## TASK INSTRUCTIONS:
Begin at the line containing "(** The side" in the data below and go on through the line containing "exists i' got, decrypt_all", repeating each line exactly; include both ends and no other line.

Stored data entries
○ ○ ○ ○ ○ ○ ○
(* ===== verification/FileManager.v ===== *)
(** * Open files (src/torrent/path.cc, src/torrent/data/file.cc, file.h,
      file_manager.cc, src/utils/fd_close_queue.cc)

    Module [Path]: paths as lists of names.
    Module [File]: a file of a download, its place in the torrent and its flags.
    Module [FileManager]: which files are open, never more than a limit; the
    least recently used ones are closed to make room.
    Module [FdCloseQueue]: the thread that closes descriptors, with the
    interleavings of its steps and those of the thread that fills its queue.

    A file is an entry of a store and a pointer to it its number.  What the
    operating system answers is an argument; a failed [assert] is undefined. *)

From S2P Require Import Prelude.

Module Path.

(** A name is its bytes. *)
Definition Path := list (list Z).

Definition slash : Z := 47.

(** [insert] returns the place of the new name, where the next one goes. *)
Fixpoint insert_loop (fuel pos : nat) (path : list Z) (p : Path) : Path :=
  match fuel with
  | O => p
  | S fuel =>
    match path with
    | [] => p
    | _ =>
      let '(name, last) := find_split (Z.eqb slash) path in
      let p := take pos p ++ name :: drop pos p in
      match last with [] => p | _ :: first => insert_loop fuel pos first p end
    end
  end.
Definition insert_path (pos : nat) (path : list Z) (p : Path) : Path := insert_loop (length path) pos path p.
Definition push_back (path : list Z) (p : Path) : Path := insert_path (length p) path p.

(** [std::lexicographical_compare] *)
Fixpoint lex_less {A} (less : A -> A -> bool) (l r : list A) : bool :=
  match l, r with
  | [], [] => false
  | [], _ :: _ => true
  | _ :: _, [] => false
  | a :: l, b :: r => if less a b then true else if less b a then false else lex_less less l r
  end.
Definition compare_less (left right : Path) : bool := lex_less (lex_less Z.ltb) left right.

Definition is_prefix (prefix path : Path) : bool :=
  (length prefix <=? length path)%nat && bool_decide (prefix = take (length prefix) path).

Definition as_string (p : Path) : list Z := p ≫= (fun c => slash :: c).

(** The number of names two paths have in common from the root on. *)
Fixpoint common (l r : Path) : nat :=
  match l, r with
  | a :: l, b :: r => if bool_decide (a = b) then S (common l r) else O
  | _, _ => O
  end.

(** Names that come with slashes in them end up in reverse. *)
Example push_back_reverses : push_back [97; 47; 98] [] = [[98]; [97]].
Proof. reflexivity. Qed.

(** There is a slash in front of the first name too. *)
Example as_string_leads_with_slash : as_string [[97]; [98]] = [47; 97; 47; 98].
Proof. reflexivity. Qed.
End Path.

Module File.
Import Path.

Inductive priority_enum := PRIORITY_OFF | PRIORITY_NORMAL | PRIORITY_HIGH.

Definition flag_active : Z := 1.
Definition flag_create_queued : Z := 2.
Definition flag_resize_queued : Z := 4.
Definition flag_fallocate : Z := 8.
Definition flag_previously_created : Z := 16.
Definition flag_prioritize_first : Z := 32.
Definition flag_prioritize_last : Z := 64.
Definition flag_attr_padding : Z := 128.

Record File := mkFile {
  m_fd : Z;
  m_protection : Z;
  m_flags : Z;
  m_path : Path;
  m_frozen_path : list Z;
  m_offset : Z;
  m_size : Z;
  m_last_touched : Z;
  m_range : Z * Z;
  m_completed : Z;
  m_priority : priority_enum;
  m_match_depth_prev : Z;
  m_match_depth_next : Z }.

Definition new_file : File := mkFile (-1) 0 0 [] [] 0 0 0 (0, 0) 0 PRIORITY_NORMAL 0 0.
(* ===== verification/FileList.v ===== *)
(** * Files of a download (src/torrent/data/file_list.cc, file_list.h,
      download_data.cc, download_data.h, src/download/download_wrapper.cc:
      receive_update_priorities)

    Module [DownloadData]: which chunks are done and which are wanted.
    Module [FileList]: the files of a download laid out over its chunks:
    splitting and merging them, opening and closing them together, mapping a
    chunk from the files it is spread over, counting the chunks of each file
    that are done, and what the priorities of the files make of the chunks.

    A file list is the numbers of its files in the store of the file manager.
    The calls of the operating system are arguments; a storage error that the
    code catches is a value, so that what was done before it is kept. *)

From S2P Require Import Prelude Bitfield Ranges ProtocolBase FileManager.
Import Path File FileManager.

Module DownloadData.

Record download_data := Data {
  m_completed_bitfield : Bitfield.Bitfield;
  m_high_priority : Ranges.ranges;
  m_normal_priority : Ranges.ranges;
  m_wanted_chunks : Z }.

Definition new_data : download_data := Data Bitfield.empty_bitfield [] [] 0.

Definition set_bitfield (b : Bitfield.Bitfield) (d : download_data) : download_data :=
  Data b (m_high_priority d) (m_normal_priority d) (m_wanted_chunks d).
Definition set_priorities (high normal : Ranges.ranges) (d : download_data) : download_data :=
  Data (m_completed_bitfield d) high normal (m_wanted_chunks d).
Definition set_wanted_chunks (n : Z) (d : download_data) : download_data :=
  Data (m_completed_bitfield d) (m_high_priority d) (m_normal_priority d) n.

(** The index runs until it equals the end of the range. *)
Fixpoint missing_loop (b : Bitfield.Bitfield) (steps : nat) (idx result : Z) : res Z :=
  match steps with
  | O => Ok result
  | S steps => done ← Bitfield.get b idx; missing_loop b steps (u32 (idx + 1)) (u32 (result + b2z (negb done)))
  end.
Fixpoint missing (b : Bitfield.Bitfield) (l : Ranges.ranges) (result : Z) : res Z :=
  match l with
  | [] => Ok result
  | r :: l => result ← missing_loop b (Z.to_nat (u32 (r.2 - r.1))) r.1 result; missing b l result
  end.

Definition calc_wanted_chunks (d : download_data) : res Z :=
  let b := m_completed_bitfield d in
  if Bitfield.is_all_set b then Ok 0
  else
    let wanted_ranges := Ranges.create_union (m_normal_priority d) (m_high_priority d) in
    if Bitfield.is_all_unset b || Bitfield.empty b then
      let wanted_count := Ranges.intersect_distance (0, Bitfield.size_bits b) wanted_ranges in
      Ok (Z.min (u32 wanted_count) (Bitfield.size_unset b))
    else missing b wanted_ranges 0.

Definition update_wanted_chunks (d : download_data) : res download_data := n ← calc_wanted_chunks d; Ok (set_wanted_chunks n d).

Definition verify_wanted_chunks (d : download_data) : res unit :=
  n ← calc_wanted_chunks d; throw_when (negb (m_wanted_chunks d =? n)) internal_error.
End DownloadData.

Module FileList.
Import DownloadData.

Record file_list := Files {
  fl : list nat;
  m_data : download_data;
  m_is_open : bool;
  m_is_multi_file : bool;
  m_torrent_size : Z;
  m_chunk_size : Z;
  m_max_file_size : Z;
  m_root_dir : list Z;
  m_frozen_root_dir : list Z;
  m_indirect_links : list (list Z) }.

Definition new_list : file_list := Files [] new_data false false 0 0 (2 ^ 64 - 1) [] [] [].

Definition set_fl (ids : list nat) (l : file_list) : file_list :=
  Files ids (m_data l) (m_is_open l) (m_is_multi_file l) (m_torrent_size l) (m_chunk_size l) (m_max_file_size l) (m_root_dir l) (m_frozen_root_dir l) (m_indirect_links l).
Definition set_data (d : download_data) (l : file_list) : file_list :=
  Files (fl l) d (m_is_open l) (m_is_multi_file l) (m_torrent_size l) (m_chunk_size l) (m_max_file_size l) (m_root_dir l) (m_frozen_root_dir l) (m_indirect_links l).
Definition set_is_open (b : bool) (l : file_list) : file_list :=
  Files (fl l) (m_data l) b (m_is_multi_file l) (m_torrent_size l) (m_chunk_size l) (m_max_file_size l) (m_root_dir l) (m_frozen_root_dir l) (m_indirect_links l).
Definition set_multi_file (b : bool) (l : file_list) : file_list :=
  Files (fl l) (m_data l) (m_is_open l) b (m_torrent_size l) (m_chunk_size l) (m_max_file_size l) (m_root_dir l) (m_frozen_root_dir l) (m_indirect_links l).
Definition set_sizes (torrent chunk : Z) (l : file_list) : file_list :=
  Files (fl l) (m_data l) (m_is_open l) (m_is_multi_file l) torrent chunk (m_max_file_size l) (m_root_dir l) (m_frozen_root_dir l) (m_indirect_links l).
Definition put_max_file_size (n : Z) (l : file_list) : file_list :=
  Files (fl l) (m_data l) (m_is_open l) (m_is_multi_file l) (m_torrent_size l) (m_chunk_size l) n (m_root_dir l) (m_frozen_root_dir l) (m_indirect_links l).
Definition set_dirs (root frozen : list Z) (l : file_list) : file_list :=
  Files (fl l) (m_data l) (m_is_open l) (m_is_multi_file l) (m_torrent_size l) (m_chunk_size l) (m_max_file_size l) root frozen (m_indirect_links l).
Definition set_links (links : list (list Z)) (l : file_list) : file_list :=
  Files (fl l) (m_data l) (m_is_open l) (m_is_multi_file l) (m_torrent_size l) (m_chunk_size l) (m_max_file_size l) (m_root_dir l) (m_frozen_root_dir l) links.

(** ** Sizes *)

Definition bitfield (l : file_list) : Bitfield.Bitfield := m_completed_bitfield (m_data l).
Definition size_bytes (l : file_list) : Z := m_torrent_size l.
Definition size_chunks (l : file_list) : Z := Bitfield.size_bits (bitfield l).
Definition completed_chunks (l : file_list) : Z := Bitfield.size_set (bitfield l).
Definition is_done (l : file_list) : bool := completed_chunks l =? size_chunks l.

Definition chunk_index_size (index : Z) (l : file_list) : res Z :=
  if negb (u32 (index + 1) =? size_chunks l) then Ok (m_chunk_size l)
  else
    _ ← ub_when (m_chunk_size l =? 0);
    Ok (if size_bytes l mod m_chunk_size l =? 0 then m_chunk_size l else u32 (size_bytes l mod m_chunk_size l)).

(** [chunk_index_position] multiplies at 32 bits. *)
Definition chunk_index_position (index : Z) (l : file_list) : Z := u32 (index * m_chunk_size l).

Definition is_valid_piece (p : Piece.Piece) (l : file_list) : res bool :=
  let index := Piece.m_index p in let offset := Piece.m_offset p in let length := Piece.m_length p in
  if (index <? size_chunks l) && negb (length =? 0) && (offset <=? u32 (offset + length)) then
    size ← chunk_index_size index l; Ok (u32 (offset + length) <=? size)
  else Ok false.

Definition completed_bytes (l : file_list) : res Z :=
  let cs := m_chunk_size l in
  if Bitfield.empty (bitfield l) then Ok (if Bitfield.is_all_set (bitfield l) then size_bytes l else u64 (completed_chunks l * cs))
  else
    last ← Bitfield.get (bitfield l) (u32 (size_chunks l - 1));
    if negb last then Ok (u64 (completed_chunks l * cs))
    else
      _ ← ub_when (cs =? 0);
      if size_bytes l mod cs =? 0 then Ok (u64 (completed_chunks l * cs))
      else
        _ ← throw_when (completed_chunks l =? 0) internal_error;
        Ok (u64 (u64 (u32 (completed_chunks l - 1) * cs) + size_bytes l mod cs)).

Definition left_bytes (l : file_list) : res Z :=
  completed ← completed_bytes l;
  let left := u64 (size_bytes l - completed) in
  _ ← throw_when (2 ^ 60 <? left) internal_error;
  _ ← throw_when ((completed_chunks l =? size_chunks l) && negb (left =? 0)) internal_error;
  Ok left.

(** [find_last_not_of] *)
Fixpoint last_not_of (c : Z) (s : list Z) : option nat :=
  match s with
  | [] => None
  | x :: s => match last_not_of c s with Some n => Some (S n) | None => if x =? c then None else Some O end
  end.

Definition set_root_dir (path : list Z) (l : file_list) : res file_list :=
  _ ← throw_when (m_is_open l) input_error;
  Ok (set_dirs (match last_not_of slash path with None => [46] | Some last => take (S last) path end) (m_frozen_root_dir l) l).

Definition set_max_file_size (size : Z) (l : file_list) : res file_list :=
  _ ← throw_when (m_is_open l) input_error; Ok (put_max_file_size size l).

(** ** The file system *)

Record fs_env := FsEnv {
  fs_files : environment;
  fs_mkdir : list Z -> bool;
  fs_is_link : list Z -> bool;
  fs_stat : list Z -> option (bool * Z);
  fs_statvfs : list Z -> option Z;
  fs_mmap : Z -> Z -> Z -> Z -> bool;
  fs_mmap_anon : Z -> Z -> bool;
  fs_page_size : Z }.

(** [fs_mkdir]: the directory is there afterwards; [fs_mmap]: the file, the
    offset, the length and the protection; [fs_stat]: whether the path
    is a regular file or a link, and its size. *)

(** The space of the links, with the answers so far in a cache. *)
Fixpoint free_loop (env : fs_env) (links : list (list Z)) (cache : list (list Z * Z)) (free : Z) : Z * list (list Z * Z) :=
  match links with
  | [] => (free, cache)
  | link :: links =>
    match snd <$> list_find (fun e => e.1 = link) cache with
    | Some (_, n) => free_loop env links cache (if n <? free then n else free)
    | None =>
      match fs_statvfs env link with
      | None => free_loop env links cache free
      | Some n => free_loop env links (cache ++ [(link, n)]) (if n <? free then n else free)
      end
    end
  end.
Definition free_diskspace (env : fs_env) (cache : list (list Z * Z)) (l : file_list) : Z * list (list Z * Z) :=
  let '(free, cache) := free_loop env (m_indirect_links l) cache (2 ^ 64 - 1) in
  (if free =? 2 ^ 64 - 1 then 0 else free, cache).

Section list.
Context (env : fs_env).

Definition file_at (i : nat) (l : file_list) (w : world) : res File := id ← of_deref (fl l !! i); get_file id w.
Definition update_at (i : nat) (g : File -> File) (l : file_list) (w : world) : res world :=
  id ← of_deref (fl l !! i); f ← get_file id w; Ok (set_file id (g f) w).

(** A file that was not there before. *)
Definition add_file (f : File) (w : world) : nat * world := let id := fresh (dom (w_files w)) in (id, set_file id f w).

(** [File::set_match_depth] of a file and the next one *)
Definition match_depth_at (i : nat) (l : file_list) (w : world) : res world :=
  left ← file_at i l w; right ← file_at (S i) l w;
  w ← update_at i (fun _ => fst (set_match_depth left right)) l w;
  update_at (S i) (fun _ => snd (set_match_depth left right)) l w.

(** ** Splitting and merging *)

Fixpoint new_files (chunk_size offset : Z) (splits : list (Z * Path * Z)) (w : world) : list nat * Z * world :=
  match splits with
  | [] => ([], offset, w)
  | (size, path, flags) :: splits =>
    let f := set_range chunk_size (set_size_bytes size (set_offset offset new_file)) in
    let f := set_flags flags (set_path path f) in
    let '(id, w) := add_file f w in
    let '(ids, offset, w) := new_files chunk_size (u64 (offset + size)) splits w in
    (id :: ids, offset, w)
  end.
(** Encrypting and decrypting piece by piece. *)
Fixpoint encrypt_all (i : EncryptionInfo) (ms : list (list Z)) : res (EncryptionInfo * list (list Z)) :=
  match ms with
  | [] => Ok (i, [])
  | m :: ms => '(i, c) ← encrypt i m; '(i, cs) ← encrypt_all i ms; Ok (i, c :: cs)
  end.

Fixpoint decrypt_all (i : EncryptionInfo) (cs : list (list Z)) : res (EncryptionInfo * list (list Z)) :=
  match cs with
  | [] => Ok (i, [])
  | c :: cs => '(i, m) ← decrypt i c; '(i, ms) ← decrypt_all i cs; Ok (i, m :: ms)
  end.

End HandshakeEncryption.

Section Laws.
Context `{CryptoLaws}.

(** The secret has 96 bytes. *)
Definition has_secret (e : HandshakeEncryption) (s : list Z) : Prop :=
  exists d, m_key e = Some d /\ DiffieHellman.m_secret d = Some s /\ m_size d = 96 /\ zlen s = 96.

Lemma padded_length n k : zlen k <= n -> zlen (replicate (Z.to_nat (n - zlen k)) 0 ++ k) = n.
Proof. unfold zlen. intros. rewrite length_app, length_replicate. lia. Qed.

Lemma exchange_secret e d p k : m_key e = Some d -> DH_compute_key (m_dh d) p = Some k ->
  exists e', exchange e p = Some e' /\
    has_secret e' (replicate (Z.to_nat (96 - zlen k)) 0 ++ k).
Proof.
  intros He Hk. unfold exchange. rewrite He. cbn [mbind option_bind]. unfold compute_secret. rewrite Hk.
  eexists. split; [done|]. eexists. split; [done|]. rewrite DH_size_prime. split; [done|]. split; [done|].
  apply padded_length, (DH_compute_key_size _ _ _ Hk).
Qed.

(** When two sides have sent each other their public keys and one of them
    accepts, so does the other, and both have the same secret. *)
Lemma secrets_agree (a b a' : HandshakeEncryption) (da db : DH) (pa pb : list Z) :
  m_key a = Some (mkDiffieHellman da None 0) -> m_key b = Some (mkDiffieHellman db None 0) ->
  store_pub_key (mkDiffieHellman da None 0) 96 = Ok pa ->
  store_pub_key (mkDiffieHellman db None 0) 96 = Ok pb ->
  exchange a pb = Some a' ->
  exists b' s, exchange b pa = Some b' /\ has_secret a' s /\ has_secret b' s.
Proof.
  intros Ha Hb Hpa Hpb Hx. unfold store_pub_key in Hpa, Hpb. cbn [m_dh] in *.
  destruct (DH_get0_pub_key da) as [qa|] eqn:Ea; [|done]. destruct (DH_get0_pub_key db) as [qb|] eqn:Eb; [|done].
  destruct (DH_pub_key_size _ _ Ea) as [La _]. destruct (DH_pub_key_size _ _ Eb) as [Lb _].
  rewrite (proj2 (Z.leb_le (zlen qa) 96)) in Hpa by done. rewrite (proj2 (Z.leb_le (zlen qb) 96)) in Hpb by done.
  simplify_eq.
  destruct (DH_compute_key da (replicate (Z.to_nat (96 - zlen qb)) 0 ++ qb)) as [k|] eqn:Ek.
  - destruct (exchange_secret a _ _ k Ha Ek) as (a1 & E1 & S1). simplify_eq.
    rewrite DH_leading_zeros in Ek. pose proof (DH_agrees da db qa qb k Ea Eb Ek) as Ek'.
    rewrite <- (DH_leading_zeros db (Z.to_nat (96 - zlen qa)) qa) in Ek'.
    destruct (exchange_secret b _ _ k Hb Ek') as (b1 & E2 & S2). eauto 6.
  - unfold exchange in Hx. rewrite Ha in Hx. cbn [mbind option_bind] in Hx. unfold compute_secret in Hx.
    cbn [m_dh] in Hx. by rewrite Ek in Hx.
Qed.

Lemma secret_bytes_of e s : has_secret e s -> exists d, m_key e = Some d /\
  secret_bytes d 96 = Ok s /\ secret_bytes d (m_size d) = Ok s.
Proof.
  intros (d & Hd & Hs & Hz & Hl). exists d. split; [done|]. rewrite Hz. unfold secret_bytes. rewrite Hs.
  rewrite (proj2 (Z.ltb_ge (zlen s) 96)) by lia. res_simpl. rewrite take_ge by (unfold zlen in Hl; lia). done.
Qed.

Lemma stream_key_of e s salt h : has_secret e s -> stream_key e salt h =
  Ok (fst (RC4_crypt (RC4_set_key (sha1_salt2 salt s (take 20 h))) (replicate 1024 0))).
Proof.
  intros Hs. destruct (secret_bytes_of e s Hs) as (d & Hd & H96 & _). unfold stream_key.
  rewrite Hd. res_simpl. by rewrite H96.
Qed.

Lemma salted_secret_of e s salt : has_secret e s -> salted_secret e salt = Ok (sha1_salt salt s).
Proof.
  intros Hs. destruct (secret_bytes_of e s Hs) as (d & Hd & _ & Hz). unfold salted_secret.
  rewrite Hd. res_simpl. by rewrite Hz.
Qed.

Lemma encrypt_all_stream i k ms : m_encrypt i = Some k -> exists i' cs,
  encrypt_all i ms = Ok (i', cs) /\ concat cs = snd (RC4_crypt k (concat ms)) /\
  m_encrypt i' = Some (fst (RC4_crypt k (concat ms))).
Proof.
  revert i k. induction ms as [|m ms IH]; intros i k Hi; cbn [encrypt_all concat].
  - exists i, []. by rewrite RC4_nil.
  - unfold encrypt. rewrite Hi. res_simpl. destruct (RC4_crypt k m) as [k1 c] eqn:Ek. cbv beta iota. res_simpl.
    destruct (IH (mkEncryptionInfo (m_encrypted i) (m_obfuscated i) (m_decryptValid i) (Some k1) (m_decrypt i)) k1)
      as (i' & cs & -> & Hc & Hk); [done|]. res_simpl. exists i', (c :: cs). split; [done|].
    rewrite RC4_app, Ek. cbn [fst snd concat]. by rewrite Hc.
Qed.

Lemma decrypt_all_stream i k cs : m_decrypt i = Some k -> exists i' ms,
  decrypt_all i cs = Ok (i', ms) /\ concat ms = snd (RC4_crypt k (concat cs)) /\
  m_decrypt i' = Some (fst (RC4_crypt k (concat cs))).
Proof.
  revert i k. induction cs as [|c cs IH]; intros i k Hi; cbn [decrypt_all concat].
  - exists i, []. by rewrite RC4_nil.
  - unfold decrypt. rewrite Hi. res_simpl. destruct (RC4_crypt k c) as [k1 m] eqn:Ek. cbv beta iota. res_simpl.
    destruct (IH (mkEncryptionInfo (m_encrypted i) (m_obfuscated i) (m_decryptValid i) (m_encrypt i) (Some k1)) k1)
      as (i' & ms & -> & Hc & Hk); [done|]. res_simpl. exists i', (m :: ms). split; [done|].
    rewrite RC4_app, Ek. cbn [fst snd concat]. by rewrite Hc.
Qed.

(** The side that [incoming] says encrypts what the other side decrypts. *)
Definition streams_meet (a b : HandshakeEncryption) (hash : list Z) (incoming : bool) : Prop :=
  forall ms, Forall bytes_ok ms -> exists a' b' i out,
    initialize_encrypt a hash incoming = Ok a' /\ initialize_decrypt b hash (negb incoming) = Ok b' /\
    encrypt_all (m_info a') ms = Ok (i, out) /\
    forall cs, concat cs = concat out ->
    exists i' got, decrypt_all (m_info b') cs = Ok (i', got) /\ concat got = concat ms.

Lemma shared_streams_meet a b s hash incoming : has_secret a s -> has_secret b s -> streams_meet a b hash incoming.
Proof.
  intros Ha Hb ms Hms. unfold initialize_encrypt, initialize_decrypt.
  rewrite (stream_key_of a s), (stream_key_of b s) by done. res_simpl.
  assert (Hsalt : (if negb incoming then keyA else keyB) = (if incoming then keyB else keyA)) by (by destruct incoming).
  rewrite Hsalt. set (k := fst _).
  destruct (encrypt_all_stream (set_encrypt (m_info a) k) k ms eq_refl) as (i1 & cs1 & E1 & C1 & _).
  eexists _, _, i1, cs1. split; [done|]. split; [done|]. split; [done|]. intros cs Hcs.
  destruct (decrypt_all_stream (set_decrypt (m_info b) k) k cs eq_refl) as (i2 & ms2 & E2 & C2 & _).
  exists i2, ms2. split; [done|]. rewrite C2, Hcs, C1. apply RC4_involutive. by apply Forall_concat.
Qed.

(** C14: When two sides have sent each other their public keys and one of them
    accepts, so does the other, and from then on what either side encrypts, in
    any pieces, the other decrypts to the same bytes, in any pieces: each uses
    for sending the key that the other uses for receiving. *)
Theorem encrypted_stream_roundtrip (a b a' : HandshakeEncryption) (da db : DH) (pa pb hash : list Z) (incoming : bool) :
  m_key a = Some (mkDiffieHellman da None 0) -> m_key b = Some (mkDiffieHellman db None 0) ->
  store_pub_key (mkDiffieHellman da None 0) 96 = Ok pa ->
  store_pub_key (mkDiffieHellman db None 0) 96 = Ok pb ->
  exchange a pb = Some a' ->
  exists b', exchange b pa = Some b' /\ streams_meet a' b' hash incoming /\ streams_meet b' a' hash (negb incoming).
Proof.
  intros Ha Hb Hpa Hpb Hx. destruct (secrets_agree a b a' da db pa pb Ha Hb Hpa Hpb Hx) as (b' & s & E & Sa & Sb).
  exists b'. split; [done|]. split; by apply (shared_streams_meet _ _ s).
Qed.

(** The hash of the download arrives although it is sent combined with a hash
    of the secret. *)
Theorem obfuscated_hash_roundtrip (a b : HandshakeEncryption) (s hash : list Z) :
  has_secret a s -> has_secret b s -> length hash = 20%nat ->
  (h ← salted_secret a req3; deobfuscate_hash b (xor_bytes hash h)) = Ok hash.
Proof.
  intros Ha Hb Hh. unfold deobfuscate_hash. rewrite (salted_secret_of a s), (salted_secret_of b s) by done.
  res_simpl. f_equal. pose proof (SHA1_length (req3 ++ s)) as Hl. unfold sha1_salt, xor_bytes.
  revert Hh Hl. generalize (SHA1 (req3 ++ s)). generalize 20%nat as n. clear.
  induction hash as [|x hash IH]; intros n [|y t] Hn Ht; simpl in *; try done; [subst; done|].
  subst n. rewrite Z.lxor_assoc, Z.lxor_nilpotent, Z.lxor_0_r. f_equal. by apply (IH (length hash)); lia.
Qed.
○ ○ ○ ○ ○ ○ ○
## YOUR SOLUTION:
(** The side that [incoming] says encrypts what the other side decrypts. *)
Definition streams_meet (a b : HandshakeEncryption) (hash : list Z) (incoming : bool) : Prop :=
  forall ms, Forall bytes_ok ms -> exists a' b' i out,
    initialize_encrypt a hash incoming = Ok a' /\ initialize_decrypt b hash (negb incoming) = Ok b' /\
    encrypt_all (m_info a') ms = Ok (i, out) /\
    forall cs, concat cs = concat out ->
    exists i' got, decrypt_all (m_info b') cs = Ok (i', got) /\ concat got = concat ms.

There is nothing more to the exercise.